L’APNÉISTE, LE GRILLON ET LE PHILOSOPHE... C’est toujours avec une certaine impatience (toutes proportions gardées) que j’attends la publication de la chronique mensuelle de Michel Onfray sur son
site officiel. La dernière en date, intitulée JOUR DE FÊTE, n’a fait que me titiller davantage pour ce qui est des revendications athées du philosophe. Parmi ses affirmations toujours catégoriques,
l’hédoniste d’Argentan nous dit le ridicule qu’il trouve dans la croyance aux signes venus d’un défunt. Je corrige ; non pas dans la croyance en de tels signes, mais dans l’hypothétique
manifestation de tels signes.
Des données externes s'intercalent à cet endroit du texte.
(** A radial vector [k * (dx, dy) / d] has length [|k|] and the sign of [k]
    along [(dx, dy)]. *)
Lemma radial_vector (dx dy k : R) :
  let d := sqrt (dx * dx + dy * dy) in
  0 < d ->
  (dx / d * k) * (dx / d * k) + (dy / d * k) * (dy / d * k) = k * k /\
  (dx / d * k) * dx + (dy / d * k) * dy = k * d.
Proof.
  intros d Hd. pose proof (sqrt_sum_sq dx dy) as Hs. fold d in Hs.
  split.
  - replace (dx / d * k * (dx / d * k) + dy / d * k * (dy / d * k))
      with ((dx * dx + dy * dy) / (d * d) * (k * k)) by (field; lra).
    rewrite <- Hs. field. lra.
  - replace (dx / d * k * dx + dy / d * k * dy)
      with ((dx * dx + dy * dy) / d * k) by (field; lra).
    rewrite <- Hs. field. lra.
Qed.

Lemma sqrt_le_of_sq (a b : R) : 0 <= b -> a <= b * b -> sqrt a <= b.
Proof.
  intros Hb H. destruct (Rle_dec 0 a) as [Ha|Ha].
  - rewrite <- (sqrt_square b Hb). apply sqrt_le_1_alt. exact H.
  - rewrite sqrt_neg_0 by lra. exact Hb.
Qed.


(** ** Softened gravity of the gravity scene *)



(** ** Trails and pulses of the gravity scene *)

Lemma removelast_length {A} (l : list A) : length (removelast l) = Nat.pred (length l).
Proof.
  induction l as [|a [|b l] IH]; [reflexivity|reflexivity|].
  change (removelast (a :: b :: l)) with (a :: removelast (b :: l)).
  simpl length in *. rewrite IH. reflexivity.
Qed.

Lemma pushTrail_length cfg pos trail :
  (length trail <= Gravity.trailLength cfg)%nat ->
  (length (Gravity.pushTrail cfg pos trail) <= Gravity.trailLength cfg)%nat.
Proof.
  intros H. unfold Gravity.pushTrail.
  destruct (Gravity.trailLength cfg <? length (pos :: trail))%nat eqn:E.
  - rewrite removelast_length. simpl. lia.
  - apply Nat.ltb_ge in E. exact E.
Qed.

Lemma pushTrail_head cfg pos trail :
  (1 <= Gravity.trailLength cfg)%nat ->
  Gravity.pushTrail cfg pos trail !! 0%nat = Some pos.
Proof.
  intros H. unfold Gravity.pushTrail.
  destruct (Gravity.trailLength cfg <? length (pos :: trail))%nat eqn:E; [|reflexivity].
  apply Nat.ltb_lt in E. destruct trail as [|b trail]; [simpl in E; lia|reflexivity].
Qed.

Lemma gravity_update_trail cfg atts pulses ma mx my now dt p :
  let p' := Gravity.updateParticle cfg atts pulses ma mx my now dt p in
  Gravity.trail p' = Gravity.pushTrail cfg (Gravity.x p', Gravity.y p') (Gravity.trail p).
Proof.
  unfold Gravity.updateParticle.
  destruct (Gravity.acceleration _ _ _ _ _ _ _ _) as [accX accY].
  destruct (Gravity.wrapEdges _ _) as [x' y']. reflexivity.
Qed.

(** X10.  The trail of a particle never outgrows [trailLength]: a particle
    whose trail has at most [trailLength] points still has at most that many
    after a frame, and the first point of the trail is its new position. *)
Theorem trail_stays_bounded (isMobile prefersReducedMotion : bool)
    (atts : list Gravity.Attractor) (pulses : list Gravity.Pulse)
    (mouseActive : bool) (mouseX mouseY now dt : R) (p : Gravity.Particle)
    (Hlen : (length (Gravity.trail p)
             <= Gravity.trailLength (Gravity.config isMobile prefersReducedMotion))%nat) :
  let cfg := Gravity.config isMobile prefersReducedMotion in
  let p' := Gravity.updateParticle cfg atts pulses mouseActive mouseX mouseY now dt p in
  (length (Gravity.trail p') <= Gravity.trailLength cfg)%nat /\
  Gravity.trail p' !! 0%nat = Some (Gravity.x p', Gravity.y p') /\
  (length (Gravity.trail p) <= length (Gravity.trail p'))%nat.
Proof.
  intros cfg p'. subst p'. rewrite gravity_update_trail.
  split; [apply pushTrail_length, Hlen|].
  split; [apply pushTrail_head; destruct prefersReducedMotion; simpl; lia|].
  unfold Gravity.pushTrail.
  destruct (_ <? _)%nat; [rewrite removelast_length|]; simpl; lia.
Qed.

Lemma trail_stays_bounded_witness :
  let cfg := Gravity.config false false in
  let p := Gravity.mkParticle 0.4 0.5 0 0 1 [(0.4, 0.5)] 0 in
  let p' := Gravity.updateParticle cfg [] [] false 0.5 0.5 1 0.016 p in
  (length (Gravity.trail p) <= Gravity.trailLength cfg)%nat /\
  (length (Gravity.trail p') <= Gravity.trailLength cfg)%nat.
Proof.
  intros cfg p p'.
  assert (H : (length (Gravity.trail p) <= Gravity.trailLength cfg)%nat) by (simpl; lia).
  split; [exact H|].
  exact (proj1 (trail_stays_bounded false false [] [] false 0.5 0.5 1 0.016 p H)).
Defined.

(** Which pulses survive the clean-up. *)
Lemma cleanPulses_elem cfg now pulses pulse :
  pulse ∈ Gravity.cleanPulses cfg now pulses <->
  pulse ∈ pulses /\ now - Gravity.startTime pulse <= Gravity.pulseDuration cfg.
Proof.
  unfold Gravity.cleanPulses. induction pulses as [|a pulses IH]; simpl.
  - split; [intros H; inversion H|intros [H _]; inversion H].
  - destruct (decide _) as [Hold|Hlive].
    + rewrite IH. split.
      * intros [H1 H2]. split; [right; assumption|assumption].
      * intros [H1 H2]. apply elem_of_cons in H1 as [->|H1]; [lra|auto].
    + rewrite !elem_of_cons, IH. split.
      * intros [->|[H1 H2]]; [split; [left; reflexivity|lra]|split; [right|]; assumption].
      * intros [[->|H1] H2]; [left; reflexivity|right; auto].
Qed.

(** X11.  A pulse that survives the clean-up of a frame and was started in
    the past never pulls: the push it adds to a particle has a non-negative
    component along the direction from the pulse origin to the particle and
    a length of at most [pulseStrength]. *)
Theorem pulse_pushes_outward (isMobile prefersReducedMotion : bool) (now : R)
    (pulses : list Gravity.Pulse) (pulse : Gravity.Pulse) (p : Gravity.Particle)
    (acc : R * R)
    (Hlive : pulse ∈ Gravity.cleanPulses (Gravity.config isMobile prefersReducedMotion)
                        now pulses)
    (Hpast : Gravity.startTime pulse <= now) :
  let cfg := Gravity.config isMobile prefersReducedMotion in
  let acc' := Gravity.pulsePush cfg now p acc pulse in
  let dx := Gravity.x p - Gravity.pulseX pulse in
  let dy := Gravity.y p - Gravity.pulseY pulse in
  let ex := fst acc' - fst acc in
  let ey := snd acc' - snd acc in
  0 <= ex * dx + ey * dy /\ sqrt (ex * ex + ey * ey) <= Gravity.pulseStrength cfg.
Proof.
  intros cfg acc' dx dy ex ey.
  apply cleanPulses_elem in Hlive as [_ Hage].
  change (now - Gravity.startTime pulse <= 0.8) in Hage.
  assert (HS : Gravity.pulseStrength cfg = 0.008) by reflexivity.
  assert (HD : Gravity.pulseDuration cfg = 0.8) by reflexivity.
  assert (Hzero : forall a b : R, 0 <= (a - a) * dx + (b - b) * dy /\
            sqrt ((a - a) * (a - a) + (b - b) * (b - b)) <= Gravity.pulseStrength cfg).
  { intros a b. rewrite dist_self_zero, HS. split; [|lra].
    replace ((a - a) * dx + (b - b) * dy) with 0 by ring. lra. }
  subst ex ey acc'. unfold Gravity.pulsePush. fold dx dy.
  set (d := sqrt (dx * dx + dy * dy)).
  set (progress := (now - Gravity.startTime pulse) / Gravity.pulseDuration cfg).
  assert (Hprog : 0 <= progress <= 1).
  { subst progress. rewrite HD in *. split.
    - apply Rmult_le_pos; [lra|]. left. apply Rinv_0_lt_compat. lra.
    - apply Rmult_le_reg_r with 0.8; [lra|].
      unfold Rdiv. rewrite Rmult_assoc, Rinv_l by lra. lra. }
  destruct (decide (Rabs (d - progress * 0.3) < 0.08)) as [Hring|Hring]; [|apply Hzero].
  destruct (decide (d > 0.001)) as [Hd|Hd]; [|apply Hzero].
  set (k := (1 - progress) * (1 - Rabs (d - progress * 0.3) / 0.08) * Gravity.pulseStrength cfg).
  assert (Hq : 0 <= Rabs (d - progress * 0.3) / 0.08 < 1)
    by (apply ratio_unit; [apply Rabs_pos|assumption]).
  assert (Hk : 0 <= k <= Gravity.pulseStrength cfg).
  { subst k. rewrite HS. split; [apply Rmult_le_pos; [apply Rmult_le_pos|]; lra|].
    assert (0 <= (1 - progress) * (1 - Rabs (d - progress * 0.3) / 0.08) <= 1)
      by (split; nra). nra. }
  assert (Hd0 : 0 < d) by lra.
  destruct (radial_vector dx dy k Hd0) as [Hlen Hdot]. fold d in Hlen, Hdot.
  cbn [fst snd].
  replace (fst acc + dx / d * k - fst acc) with (dx / d * k) by ring.
  replace (snd acc + dy / d * k - snd acc) with (dy / d * k) by ring.
  rewrite Hlen, Hdot. split; [nra|]. apply sqrt_le_of_sq; nra.
Qed.

Lemma pulse_pushes_outward_witness :
  let cfg := Gravity.config false false in
  let pulse := Gravity.mkPulse 0.5 0.5 1 in
  let p := Gravity.mkParticle 0.6 0.5 0 0 1 [] 0 in
  let acc' := Gravity.pulsePush cfg 1.4 p (0, 0) pulse in
  pulse ∈ Gravity.cleanPulses cfg 1.4 [pulse] /\ Gravity.startTime pulse <= 1.4 /\
  sqrt ((fst acc' - 0) * (fst acc' - 0) + (snd acc' - 0) * (snd acc' - 0))
    <= Gravity.pulseStrength cfg.
Proof.
  intros cfg pulse p acc'.
  assert (H1 : pulse ∈ Gravity.cleanPulses cfg 1.4 [pulse]).
  { apply cleanPulses_elem. split; [left|simpl; lra]. }
  assert (H2 : Gravity.startTime pulse <= 1.4) by (simpl; lra).
  split; [exact H1|]. split; [exact H2|].
  exact (proj2 (pulse_pushes_outward false false 1.4 [pulse] pulse p (0, 0) H1 H2)).
Defined.

(** ** Flow field *)

(** X12.  The flow vector is a unit vector at every position and time, so a
    particle outside the pointer's reach moves at exactly
    [flowSpeed * speed] per frame unit. *)
Theorem flow_vector_is_unit (isMobile prefersReducedMotion : bool)
    (mouseX mouseY x y time : R) (p : FlowField.Particle) :
  let cfg := FlowField.config isMobile prefersReducedMotion in
  exists fx fy,
    FlowField.getFlowVector cfg x y time = Some (fx, fy) /\
    fx * fx + fy * fy = 1 /\
    let v := (fx * FlowField.flowSpeed cfg * FlowField.speed p,
              fy * FlowField.flowSpeed cfg * FlowField.speed p) in
    FlowField.blendVelocity cfg false mouseX mouseY p v = v /\
    sqrt (fst v * fst v + snd v * snd v)
      = FlowField.flowSpeed cfg * Rabs (FlowField.speed p).
Proof.
  intros cfg.
  destruct (flow_getFlowVector_total cfg x y time) as (n & _ & E).
  eexists _, _. split; [exact E|].
  set (a := n * PI * 2).
  assert (Hu : cos a * cos a + sin a * sin a = 1).
  { pose proof (sin2_cos2 a) as H. unfold Rsqr in H. lra. }
  split; [exact Hu|]. split; [reflexivity|]. cbn [fst snd].
  set (k := FlowField.flowSpeed cfg).
  assert (Hk : 0 <= k) by (subst k; destruct prefersReducedMotion; simpl; lra).
  replace (cos a * k * FlowField.speed p * (cos a * k * FlowField.speed p)
           + sin a * k * FlowField.speed p * (sin a * k * FlowField.speed p))
    with ((cos a * cos a + sin a * sin a) * ((k * FlowField.speed p) * (k * FlowField.speed p)))
    by ring.
  rewrite Hu, Rmult_1_l.
  replace (k * FlowField.speed p * (k * FlowField.speed p))
    with (Rsqr (k * FlowField.speed p)) by reflexivity.
  rewrite sqrt_Rsqr_abs, Rabs_mult, (Rabs_right k) by lra. reflexivity.
Qed.
(** The smallest item of a sorted index is its head. *)
Lemma Min_least t m x :
  sortedIndex t → btree.Min t = Some m → x ∈ t →
  Priority (tx m) ≤ Priority (tx x).
Proof.
  destruct t as [|y t]; simpl; [done|]. intros Hs [= ->] Hin.
  apply sortedIndex_inv in Hs as [_ Hx]. rewrite Forall_forall in Hx.
  apply elem_of_cons in Hin as [->|Hin]; [lia|].
  by apply Less_Priority, Hx.
Qed.

Lemma Min_member t m : btree.Min t = Some m → m ∈ t.
Proof. destruct t; simpl; [done|]. intros [= ->]. left. Qed.

(** ** Weights *)

#[global] Instance totalWeight_perm k : Proper ((≡ₚ) ==> (=)) (totalWeight k).
Proof.
  intros l1 l2 H. induction H; simpl; lia.
Qed.

Lemma rd_insert (m : gmap Weight uint64) k k' v :
  rd (<[k := v]> m) k' = if decide (k = k') then v else rd m k'.
Proof. unfold rd. rewrite lookup_insert. by case_decide. Qed.

Lemma rd_empty (k : Weight) : rd (∅ : gmap Weight uint64) k = 0.
Proof. unfold rd. by rewrite lookup_empty. Qed.

Lemma addWeights_rd m weights k :
  rd (addWeights m weights) k =
  match weights !! k with
  | Some v => wrap64 (rd m k + v)
  | None => rd m k
  end.
Proof.
  unfold addWeights.
  apply (map_fold_weak_ind (λ r w,
    rd r k = match w !! k with Some v => wrap64 (rd m k + v) | None => rd m k end)).
  - by rewrite lookup_empty.
  - intros j x w r Hj IH. rewrite rd_insert, lookup_insert.
    destruct (decide (j = k)) as [->|]; [|done].
    rewrite Hj in IH. by rewrite IH.
Qed.

Lemma subWeights_rd m weights k :
  rd (subWeights m weights) k =
  match weights !! k with
  | Some v => wrap64 (rd m k - v)
  | None => rd m k
  end.
Proof.
  unfold subWeights.
  apply (map_fold_weak_ind (λ r w,
    rd r k = match w !! k with Some v => wrap64 (rd m k - v) | None => rd m k end)).
  - by rewrite lookup_empty.
  - intros j x w r Hj IH. rewrite rd_insert, lookup_insert.
    destruct (decide (j = k)) as [->|]; [|done].
    rewrite Hj in IH. by rewrite IH.
Qed.
Lemma unseen_enter (x : Ptr) (seen : gset Ptr) :
  is_Some (h !! x) → x ∉ seen → unseen h ({[x]} ∪ seen) < unseen h seen.
Proof.
  intros Hv Hx. unfold unseen. apply subset_size.
  apply lookup_lt_is_Some in Hv.
  assert (x ∈ (set_seq 0 (length h) : gset Ptr)) by (apply elem_of_set_seq; lia).
  set_solver.
Qed.

Lemma walks_walked k :
  (∀ x st, unseen h st.1 < k → walked h st (walk k h x st) [x]) →
  ∀ l st, unseen h st.1 < k → walked h st (foldl (λ acc q, walk k h q acc) st l) l.
Proof.
  intros IH l. induction l as [|q l IHl]; intros st Hk; simpl.
  - apply walked_refl.
  - change (q :: l) with ([q] ++ l).
    eapply walked_trans; [by apply IH|].
    apply IHl. pose proof (IH q st Hk) as (Hsub & _).
    pose proof (unseen_mono _ _ Hsub). lia.
Qed.

Lemma walk_walked fuel : ∀ x st, unseen h st.1 < fuel → walked h st (walk fuel h x st) [x].
Proof.
  induction fuel as [|k IH]; intros x st Hk; [lia|]. simpl.
  destruct (decide (x ∈ st.1)) as [Hin|Hnin].
  { repeat split; try done. intros q ->%list_elem_of_singleton _. done. }
  destruct (h !! x) as [n|] eqn:Hx.
  2:{ repeat split; try done.
      intros q ->%list_elem_of_singleton [? ?]. congruence. }
  assert (unseen h ({[x]} ∪ st.1) < k) as Hk'.
  { pose proof (unseen_enter x st.1 (mk_is_Some _ _ Hx) Hnin). lia. }
  pose proof (walks_walked k IH (Predecessors n) ({[x]} ∪ st.1, st.2) Hk')
    as (H1 & H2 & H3 & H4); simpl in *.
  repeat split; simpl.
  - set_solver.
  - intros y Hy. apply elem_of_app. left. auto.
  - intros q ->%list_elem_of_singleton _. set_solver.
  - destruct (decide (x0 = x)) as [->|Hne].
    + apply elem_of_app. right. by apply list_elem_of_singleton.
    + apply elem_of_app. left. apply H4; [done|set_solver].
  - intros n' q Hn' Hq Hv.
    destruct (decide (x0 = x)) as [->|Hne].
    + assert (n' = n) as -> by congruence. by apply H3.
    + destruct (H4 x0 H) as [_ Hc]; [set_solver|]. eauto.
Qed.
(** C9, as amended.  On every dictionary [parse_args] can produce, [main]
    fails at startup, not later than where it builds the result-file path
    (line 96): it has printed its banner and nothing else, no environment
    was made, no policy or buffer is bound.  The exception is the attribute
    error for [file_name] when lines 91-94 went through, that is, when the
    output directories exist or could be made; otherwise it is the one
    [os.makedirs] raised. *)
Theorem parsed_run_stops_at_startup (fuel : nat) (argv : list cli_item) (d : dict)
    (w : world) :
  parse_args argv = inr d →
  ∃ s b m w' e banner,
    d !! "dest_res_path" = Some (VStr s) ∧
    d !! "save_model" = Some (VBool b) ∧
    d !! "dest_model_path" = Some (VStr m) ∧
    main fuel d w = (w', inl e) ∧
    ((output_dirs s b m (fs w)).2 = None → e = AttributeError "file_name") ∧
    (∀ e', (output_dirs s b m (fs w)).2 = Some e' → e = e') ∧
    fs w' = (output_dirs s b m (fs w)).1 ∧
    trace w' = trace w ++ [EPrint rule; EPrint banner; EPrint rule] ∧
    envs w' = envs w ∧ policy w' = None ∧ replay_buffer w' = None.
Proof.
  intros Hargs. apply parse_args_parsed in Hargs.
  destruct (prepare_results_parsed d (set_replay_buffer None (set_policy None w)) Hargs)
    as (s & b & m & banner & Hs & Hb & Hm & Hrun).
  eexists s, b, m, _, _, banner. split; [done|]. split; [done|]. split; [done|].
  split.
  { unfold main. unfold bind at 1. unfold enter_main at 1. cbn beta iota.
    by rewrite (bind_fail _ _ _ _ _ Hrun). }
  wsimpl. split; [by intros ->|]. split; [by intros e' ->|]. done.
Qed.


(** *** One environment step *)

Lemma step_and_store_run (ls : locals) (a : list F) (w : world) (e : EnvSt) (b : Buf) :
  envs w !! env ls = Some e →
  replay_buffer w = Some b →
  let o := (env_step e a).1.1.1 in
  let r := (env_step e a).1.1.2 in
  let d := (env_step e a).1.2 in
  let e' := (env_step e a).2 in
  let tr := mkTransition (state ls) a o r
              (done_bool (episode_timesteps ls + 1) (max_episode_steps e') d) in
  step_and_store ls a w =
    (mkWorld (fs w) (<[env ls:=e']> (envs w)) (policy w) (Some (buffer_add b tr))
       (rng w) (clk w) (trace w ++ [EStep (env ls) a o r d; EBufferAdd tr]),
     inr (mkLocals (res_file ls) (env ls) (max_action ls) (action_dim ls) o
            (fadd (episode_reward ls) r) (episode_timesteps ls + 1) (episode_num ls)
            (grad_steps ls) (start_time ls), d)).
Proof.
  intros He Hb. cbn zeta.
  unfold step_and_store, env_step_m, the_env, put_env, emit, buffer_add_m, the_buffer.
  unfold bind, ret. rewrite He.
  destruct (env_step e a) as [[[o r] d] e'] eqn:Es. wsimpl.
  rewrite list_lookup_insert_eq by (by eapply lookup_lt_Some).
  rewrite Hb. wsimpl. by rewrite <- !app_assoc.
Qed.

Lemma done_bool_below (n cap : Z) (d : bool) :
  n < cap → done_bool n cap d = float_of_bool d.
Proof. intros H. unfold done_bool. by destruct (Z.ltb_spec n cap); [|lia]. Qed.

Lemma done_bool_at_cap (n cap : Z) (d : bool) :
  cap ≤ n → done_bool n cap d = float_of_Z 0.
Proof. intros H. unfold done_bool. by destruct (Z.ltb_spec n cap); [lia|]. Qed.

(** C2.  Every environment step stores exactly one transition, and its
    done flag is [float(done)] when the episode step count (already
    incremented for this step) is below the cap of the environment, and 0
    when the count has reached the cap, whatever [done] the environment
    returned. *)
Theorem stored_done_flag (ls : locals) (a : list F) (w : world) (e : EnvSt) (b : Buf) :
  envs w !! env ls = Some e →
  replay_buffer w = Some b →
  ∃ o r d e' tr w' ls',
    env_step e a = (o, r, d, e') ∧
    step_and_store ls a w = (w', inr (ls', d)) ∧
    trace w' = trace w ++ [EStep (env ls) a o r d; EBufferAdd tr] ∧
    replay_buffer w' = Some (buffer_add b tr) ∧
    tr = mkTransition (state ls) a o r (tr_done tr) ∧
    episode_timesteps ls' = episode_timesteps ls + 1 ∧
    (episode_timesteps ls' < max_episode_steps e' → tr_done tr = float_of_bool d) ∧
    (max_episode_steps e' ≤ episode_timesteps ls' → tr_done tr = float_of_Z 0).
Proof.
  intros He Hb. pose proof (step_and_store_run ls a w e b He Hb) as Hrun.
  cbn zeta in Hrun. destruct (env_step e a) as [[[o r] d] e'] eqn:Es.
  cbn [fst snd] in Hrun.
  eexists o, r, d, e', _, _, _. split; [done|]. split; [exact Hrun|].
  cbn. repeat split; try done.
  - apply done_bool_below.
  - apply done_bool_at_cap.
Qed.

(** *** Action selection *)

Lemma choose_action_warm_up (args : dict) (ls : locals) (t : Z) (w : world)
    (stv : value) (e : EnvSt) :
  args !! "start_timesteps" = Some stv →
  py_int_lt t stv = inr true →
  envs w !! env ls = Some e →
  choose_action args ls t w =
    (mkWorld (fs w) (<[env ls:=(action_sample e).2]> (envs w)) (policy w)
       (replay_buffer w) (rng w) (clk w)
       (trace w ++ [ESample (env ls) (action_sample e).1]),
     inr (action_sample e).1).
Proof.
  intros Hst Hlt He. unfold choose_action.
  rewrite (bind_getattr _ _ _ _ _ Hst), (bind_lift _ true) by done.
  unfold action_sample_m, the_env, put_env, emit, bind, ret. rewrite He.
  by destruct (action_sample e) as [a e'].
Qed.

Lemma choose_action_policy (args : dict) (ls : locals) (t : Z) (w : world)
    (stv en : value) (x : F) (p : PolSt) :
  args !! "start_timesteps" = Some stv →
  py_int_lt t stv = inr false →
  policy w = Some p →
  args !! "expl_noise" = Some en →
  py_as_float "*" en = inr x →
  let a := select_action p (state ls) in
  let scale := fmul (max_action ls) x in
  let nz := np_random_normal (rng w) scale (action_dim ls) in
  choose_action args ls t w =
    (mkWorld (fs w) (envs w) (policy w) (replay_buffer w) nz.2 (clk w)
       (trace w ++ [ESelectAction (state ls) a; ENormal scale (action_dim ls) nz.1]),
     match np_add a nz.1 with
     | inr v => inr (np_clip (fneg (max_action ls)) (max_action ls) v)
     | inl err => inl err
     end).
Proof.
  intros Hst Hlt Hp Hen Hx. cbn zeta. unfold choose_action.
  rewrite (bind_getattr _ _ _ _ _ Hst), (bind_lift _ false) by done.
  unfold select_action_m, the_policy, emit. unfold bind at 1. unfold bind at 1.
  rewrite Hp. unfold bind at 1. unfold ret at 1.
  rewrite (bind_getattr _ _ _ _ _ Hen).
  unfold py_float_mul. rewrite Hx. rewrite (bind_lift _ (fmul (max_action ls) x)) by done.
  unfold bind at 1, np_random_normal_m. wsimpl.
  destruct (np_random_normal _ _ _) as [noise g]. wsimpl.
  unfold bind, lift, ret. rewrite <- app_assoc, ?Hp.
  by destruct (np_add _ noise).
Qed.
La phrase exacte étant : « Je ne crois pas aux signes venus d’un défunt, ce qui serait ridicule ». À la lecture de cette phrase, on se rend tout de suite compte de la
triple interprétation qui peut en être donnée. – « Ridicule » la croyance en ces signes ? - « Ridicule », la manifestation de tels signes de la part de défunts ? Or, chacun sait que le ridicule ne
tue pas... aussi, le fait que des défunts se ridiculisent de la sorte est pour le coup d’autant plus ridicule en plus d’être un parfait oxymore (si j’ose dire) ; ou enfin - « ridicule » le fait
qu’un philosophe se déclarant athée, puisse être amené à croire en de telles calembredaines ? Une simple phrase comme celle-ci prête déjà à de multiples interprétations. Or, et un peu plus
sérieusement, chacun sait que la vie elle-même, dans ses différentes formes, n’est pas moins sujette à différentes interprétations et visions des choses. Pour Michel Onfray, et comme chacun sait, «
La mort emporte tout, tue tout, et rien ne subsiste de l’être qu’on a aimé [...] ». Quiconque ne se serait pas penché un peu sérieusement sur les écrits du philosophe serait tenté de conclure à sa
« simplification métaphysique de l’existence ». Sans aucun doute, et comme le dit aussi l’intéressé, ne subsistent de l’être aimé que son image, ses simulacres et tous les souvenirs de nos
existences mêlées que nous avons pu engranger. Mais la question se pose néanmoins. Toute vie n’est-elle réductible qu’à ces seuls simulacres ; aux seules apparences que nos existences déploient à
travers l’espace, le temps et la matière, l’intervalle de quelques battements de cœur ? De telles affirmations pourraient trahir une conception simplificatrice pour ne pas dire simpliste des
multiples possibilités de la matière. Or, Michel Onfray, ailleurs dans son œuvre, nous dit tout ce qu’il pense de cette matière ; de tout ce qu’elle peut au-delà des seules apparences qui ne sont
que les limites de notre propre perception. Dans La Puissance d’exister, il suggère les infinies possibilités d’un corps et d’une chair qui ont encore tant à exprimer, à révéler et à faire vivre au
travers d’ « [...] une chair vivante, fabuleuse, considérable, riche en potentialités, traversée par des forces encore inconnues, travaillées par des puissances encore inexploitées ». Et de
poursuivre en parlant du corps : « Celui dont Spinoza écrit qu’on ne l’a pas encore assez sollicité, au point qu’on ignore encore ce qu’il peut, celui que Nietzsche nomme la grande raison, [...] ».
(Lisez la suite sur le site des Naufragés de Dieu.). Sébastien Junca. http://les-naufrages-de-dieu.over-blog.fr


Anthony Le Cazals 25/06/2011 18:04



Bis repetita


Oui si c'est pour me faire dire qu'Onfray n'est pas un épicurien, qu'il croit en la spiritualité, qu'il est un angoissé de la mort suite à ses infarctus de 1989 et 2004, qu'il a un crâne d'homme
sur sa bibliothèque, qu'il est dans la reprise ou l'imitation qui pousse jusqu'à la plus haute puissance la dynamique "immanente" et non dans la création, il n'y a pas de difficulté à voir cela.
La plupart des universitaires ne le comprennent pas car ne le lisent pas. Mais c'est avant tout un idéaliste matérialiste du monde passé et il est difficile de se sentir son contemporain.